IEEE 1801-2013 is the latest version of the power-intent description standard for low-power VLSI design that started life as the Unified Power Format (UPF), and is sometimes referred to as UPF 2.1. The previous version, IEEE 1801-2009 was also known as UPF 2.0. The latest version of the standard incorporates elements of the Common Power Format (CPF), which is managed by the Silicon Integration Initiative (Si2).
The emphasis of the latest version of the standard focuses on usability in industrial designs, restricting some of the freedom of the command set but providing better guidance for design teams trying to design ICs with complex power modes and behavior. As a language level, the command set has been structured to support successive refinement of power intent to reduce the usage overhead on design teams.
What has changed?
Changes in IEEE 1801-2013 took advantage of industrial experience and a wider user base to perform a cleanup of the original standard, as well as adding new commands to support incremental specification of power modes and behavior. A number of commands that were defined in previous versions of the standard have been deprecated or treated as ‘legacy’. Deprecated commands should be replaced as soon as possible in current designs as future support cannot be guaranteed. Legacy commands are fine for existing modules but are not recommended for new design modules.
Several informative annexes have been added to the standards document, such as Annex E, which provides a low-power design methodology based on the standard, and Annex I, which provides examples of how to model power-management cells.
IEEE 1801-2013 attempts to improve support for power modelling, implementation and verification throughout the lifecycle of an IC design. An important underlying concept is that of incrementality, to allow the design to be gradually elaborated over time as more implementation detail is added without forcing engineering teams to keep rewriting the command scripts.
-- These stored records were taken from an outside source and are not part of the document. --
(* ===== verification/Handlers.v ===== *)
(** The system call dispatcher, [crates/kernel/src/syscall/dispatch.rs], the argument
    decoding of every handler file of [crates/kernel/src/syscall/], and the handlers
    that are written out there: [ipc.rs], [signals.rs], [process.rs], [system.rs],
    [memory.rs] ([SYS_MEM_INFO]) and the terminal size of [console.rs].

    A call is first decoded to a [Request] with its arguments cast as the handler casts
    them.  The requests of the components with a state of their own (files, heap, shared
    memory, devices, drivers, loader) are served by an argument of the dispatcher, the
    class [Components]; their handlers are in [SysFile.v], [Umem.v], [Shm.v], [Irq.v],
    [DriverModule.v], [Exec.v], [FbOwner.v], [Desc.v] and [Power.v].  The callers' memory is
    one physical memory, seen through the page tables that are active. *)
From stdpp Require Import base list numbers option gmap sorting.
From S2P Require Import Prelude Pmm Vmm Uaccess Thread Scheduler Process Dispatch Ipc Smp Syscall.

Open Scope Z_scope.

Module Handlers.
Import Thread.Thread Scheduler.Scheduler Process.Process Dispatch.Dispatch Syscall.Syscall.

(** ** Numbers *)

Definition SYS_CONSOLE_WRITE : Z := 1.
Definition SYS_CURSOR_SAVE : Z := 2.
Definition SYS_CURSOR_DRAW : Z := 3.
Definition SYS_CURSOR_RESTORE : Z := 4.
Definition SYS_FB_ACQUIRE : Z := 5.
Definition SYS_FB_RELEASE : Z := 6.
Definition SYS_CONSOLE_SIZE : Z := 7.
Definition SYS_EXIT : Z := 8.
Definition SYS_EXEC : Z := 9.
Definition SYS_THREAD_SPAWN : Z := 10.
Definition SYS_THREAD_EXIT : Z := 11.
Definition SYS_THREAD_JOIN : Z := 12.
Definition SYS_THREAD_NEXT : Z := 13.
Definition SYS_THREAD_INFO : Z := 14.
Definition SYS_SIGKILL : Z := 15.
Definition SYS_SIGTERM : Z := 16.
Definition SYS_WAIT : Z := 17.
Definition SYS_PROCESS_INFO : Z := 18.
Definition SYS_PROCESS_NEXT : Z := 19.
Definition SYS_SLEEP : Z := 20.
Definition SYS_MEM_INFO : Z := 21.
Definition SYS_HEAP_ALLOC : Z := 22.
Definition SYS_HEAP_FREE : Z := 23.
Definition SYS_SIGNAL_CATCH : Z := 24.
Definition SYS_SIGNAL_CHECK : Z := 25.
Definition SYS_IPC_OPEN : Z := 26.
Definition SYS_IPC_SEND : Z := 27.
Definition SYS_IPC_RECV : Z := 28.
Definition SYS_IPC_TRY_RECV : Z := 29.
Definition SYS_IPC_CLOSE : Z := 30.
Definition SYS_OPEN : Z := 31.
Definition SYS_CLOSE : Z := 32.
Definition SYS_READ : Z := 33.
Definition SYS_TRY_READ : Z := 34.
Definition SYS_WRITE : Z := 35.
Definition SYS_IOCTL : Z := 36.
Definition SYS_PIPE : Z := 37.
Definition SYS_PCI_INFO : Z := 38.
Definition SYS_IOPORT_REQUEST : Z := 39.
Definition SYS_IRQ_WAIT : Z := 40.
Definition SYS_DMA_ALLOC : Z := 41.
Definition SYS_DMA_FREE : Z := 42.
Definition SYS_PCI_BAR_MAP : Z := 43.
Definition SYS_PCI_BAR_UNMAP : Z := 44.
Definition SYS_KEYBOARD_POLL : Z := 45.
Definition SYS_CPU_INFO : Z := 46.
Definition SYS_SHUTDOWN : Z := 47.
Definition SYS_REBOOT : Z := 48.
Definition SYS_READDIR : Z := 49.
Definition SYS_DRIVER_LOAD : Z := 50.
Definition SYS_DRIVER_UNLOAD : Z := 51.
Definition SYS_DRIVER_LIST : Z := 52.
Definition SYS_DRIVER_INFO : Z := 53.
Definition SYS_CREATE : Z := 54.
Definition SYS_UNLINK : Z := 55.
Definition SYS_MKDIR : Z := 56.
Definition SYS_RMDIR : Z := 57.
Definition SYS_SIGINT_FG : Z := 58.
Definition SYS_SHM_CREATE : Z := 59.
Definition SYS_SHM_GRANT : Z := 60.
Definition SYS_SHM_MAP : Z := 61.
Definition SYS_SHM_UNMAP : Z := 62.
Definition SYS_SHM_CLOSE : Z := 63.
Definition SYS_PCI_ENABLE : Z := 64.
Definition SYS_PCI_DISABLE : Z := 65.
Definition SYS_IRQ_CLAIM : Z := 66.
Definition SYS_IRQ_RELEASE : Z := 67.
Definition SYS_IRQ_ACK : Z := 68.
Instead, precedence rules are used to allow later, more detailed UPF commands to override generic commands that may have been inserted earlier to support behavioral logic simulation. The way in which UPF commands override each other is expressed through precedence rules. For example, a generic command may set a ‘strategy’ for how to apply isolation, retention and other power-domain functions to an entire domain. This strategy can be overridden for a named port on that domain, which in turn may be overridden by a command that specifies individual bits within a multibit port.
Similarly, the structure for strategies is organized to allow high-level verification before implementation details are in place, and to avoid a decision later on from affecting the validity of that simulation. In general, retention strategies influence repeater, isolation and level-shifter strategies in turn.
A number of features have been added to better support design reuse and commercial IP, including the ability to set constraints on usage.
Hard macros presented a problem for earlier versions of UPF if those macros implemented their own power-management as switchable power domains were the only way to define power supplies to domains that could be powered up and down. The new version provides the ability to set power attributes on ports that are managed inside the macro.
Atomic power domains provide greater control for IP providers by preventing users from subdividing a domain so that the different parts are power-gated separately if that is not explicitly supported by the IP. Attempting to create power domains inside an atomic domain will generate an error in compliant tools.
A further addition is the concept of supply equivalence, in which supply nets can be treated as electrically or functionally equivalent to reduce the number of source and sink attributes that need to be defined. Equivalence can be overridden in scripts to provide greater control over strategies.
Where can I find it?
The latest revision of the IEEE 1801 Unified Power Format standard for verifying low-power designs has been made available through the IEEE’s Get Program, which provides free public access to selected standards. Users can each download a single copy of IEEE 1801-2013 by providing an email address at the Get website.
Who supports it?
Cadence Design Systems, Mentor Graphics and Synopsys, as well as Aldec and Docea Power, have declared they aim to support for IEEE 1801-2013. Specific support for individual aspects of IEEE 1801-2013 are currently unclear.